There are many different strategies that user interface designers can employ, but one core idea is considered the priority in all designs: make it easy for the user.
In this article I will be analyzing and evaluating two different website interfaces. For our purposes, I will be mainly focusing on the following design principles: the use of primitive visual features and considerations of short-term memory. I will be analyzing these concepts in respect to two different websites.
Good example: Netflix’s home page
Immediately, we are shown a preview for the default program on the home page. This is a primitive visual feature and it catches our eyes much better than a static screen would. Netflix has the added advantage of presenting different colors representing different programs to watch, which contribute to grabbing our attention.
The website also makes use of the pop-out “Play” button on the left side of the screen. The contrasting colors that highlight the presence of the button allow for it to be easily detected, making it convenient for the user to begin watching their program.
One other desirable design characteristic we see here is in the toolbar located at the top of the screen. Items are separated into various categories, but do not contain lengthy lists of information (a proper design considering the short-term memory limitations of users).
Overall, both the nature of the service Netflix offers (an online streaming platform for television and motion pictures) as well as their design strategies allow them to maintain a strong interface and enjoyable experience for the user.

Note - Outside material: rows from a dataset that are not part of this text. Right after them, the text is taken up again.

(* ===== verification/ArtifactTypes.v ===== *)
(** Reading artifacts back: instructions and types.  What reading back means: a reader that consumes exactly the bytes a writer
    produced, wherever they are, with a rule per primitive and combinator. *)
From S2P Require Import Prelude Bytes Hashing Values Serialize SerializeFacts JsonText Display.
From S2P Require Import Ops Bytecode ArtifactBase ArtifactInstr Artifact.
(** ** Round trips *)

(** [p] reads the bytes [e], wherever they are, as [v]. *)
Definition reads {A} (p : RD A) (e : bytes) (v : A) : Prop :=
  ∀ pre post, p (mkReader (pre ++ e ++ post) (zlen pre)) =
    (Ok v, mkReader (pre ++ e ++ post) (zlen (pre ++ e))).

Lemma reads_ret {A} (v : A) : reads (mret v) [] v.
Proof. intros pre post. by rewrite app_nil_r. Qed.

Lemma reads_bind {A B} (p : RD A) (f : A → RD B) e1 e2 x v :
  reads p e1 x → reads (f x) e2 v → reads (p ≫= f) (e1 ++ e2) v.
Proof.
  intros Hp Hf pre post. rewrite <- (app_assoc e1). rewrite (SM_bind_ok _ _ _ _ _ (Hp pre (e2 ++ post))).
  specialize (Hf (pre ++ e1) post). by rewrite <- !app_assoc in Hf.
Qed.

Lemma reads_last {A B} (p : RD A) (f : A → RD B) e x v :
  reads p e x → f x = mret v → reads (p ≫= f) e v.
Proof. intros Hp Hf. rewrite <- (app_nil_r e). eapply reads_bind; [done|]. rewrite Hf. apply reads_ret. Qed.

Lemma reads_map {A B} (p : RD A) (g : A → B) e x :
  reads p e x → reads (x ← p; mret (g x)) e (g x).
Proof. intros Hp. by eapply reads_last. Qed.

(** *** Primitives *)
Lemma reads_take b n : n = zlen b → reads (take_bytes n) b b.
Proof.
  intros -> pre post. unfold take_bytes. cbn [r_bytes r_pos].
  rewrite !zlen_app. pose proof (zlen_nonneg post).
  destruct (Z.ltb_spec (zlen pre + (zlen b + zlen post)) (zlen pre + zlen b)); [lia|].
  by rewrite get_range_app_l.
Qed.

Lemma reads_u8 b : reads read_u8 (write_u8 b) b.
Proof. eapply reads_last; [by apply reads_take|done]. Qed.

Lemma reads_be k n : 0 <= n < 2 ^ (8 * Z.of_nat k) →
  reads (b ← take_bytes (Z.of_nat k); mret (be_value b)) (be_bytes k n) n.
Proof.
  intros Hn. eapply reads_last; [apply reads_take; by rewrite zlen_be_bytes|].
  by rewrite be_value_be_bytes_id.
Qed.

Lemma in_u_range w n : in_u w n = true → 0 <= n < 2 ^ w.
Proof. unfold in_u. lia. Qed.

Lemma reads_u16 n : in_u 16 n = true → reads read_u16 (write_u16 n) n.
Proof. intros H%in_u_range. by apply (reads_be 2). Qed.
Lemma reads_u32 n : in_u 32 n = true → reads read_u32 (write_u32 n) n.
Proof. intros H%in_u_range. by apply (reads_be 4). Qed.
Lemma reads_u64 n : in_u 64 n = true → reads read_u64 (write_u64 n) n.
Proof. intros H%in_u_range. by apply (reads_be 8). Qed.
Lemma reads_u128 n : in_u 128 n = true → reads read_u128 (write_u128 n) n.
Proof. intros H%in_u_range. by apply (reads_be 16). Qed.

Lemma reads_i32 n : in_i 32 n = true → reads read_i32 (write_i32 n) n.
Proof.
  intros H. eapply reads_last; [apply (reads_take (be_bytes 4 n)); by rewrite zlen_be_bytes|].
  f_equal. apply (to_signed_be_bytes 4); [lia|]. unfold in_i in H. cbn in H |- *. lia.
Qed.

Lemma reads_bool b : reads read_bool (write_bool b) b.
Proof. eapply reads_last; [apply reads_u8|]. by destruct b. Qed.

Opportunity for growth: Craigslist
I am interpreting the visual layout of this website in accordance to the design principles I learned, but before I get into it I want to acknowledge something: in my own experience, and in the experience of some who use this site, the minimalist, category-heavy layout is actually seen to be a preference. Maybe this “give-it-to-me-straight” preference is a positive component of this design for some users. However, I think there could be a potential benefit with an updated layout, and let me explain how.
First off, we see tabs on both sides of the website. This is more of an “H” letter visual layout of information, with tons of lines of text connecting two separate bars of text-heavy items. Typically, users follow an “F” pattern when visually scanning a webpage for information. Consolidating all these items into a left sidebar and top bar could be more effective and also could create space for other items.
Furthermore, there are no visuals, only text, with the only opportunity for “pop-out” items being bolded text and a slightly greyed text box. I think that these can be updated with more colors (i.e., a darker text box background and a different color header for each category header). The lists clearly do not take short-term memory limitations into account and for an inexperienced user this could cause problems identifying the right place to accomplish their task. This could be improved by creating separate pages for each main header and then organizing the subheaders in a way that is easier to palette visually.
No matter what strategies you use, the success of your website’s design truly rests on only one thing: make it easy for the user.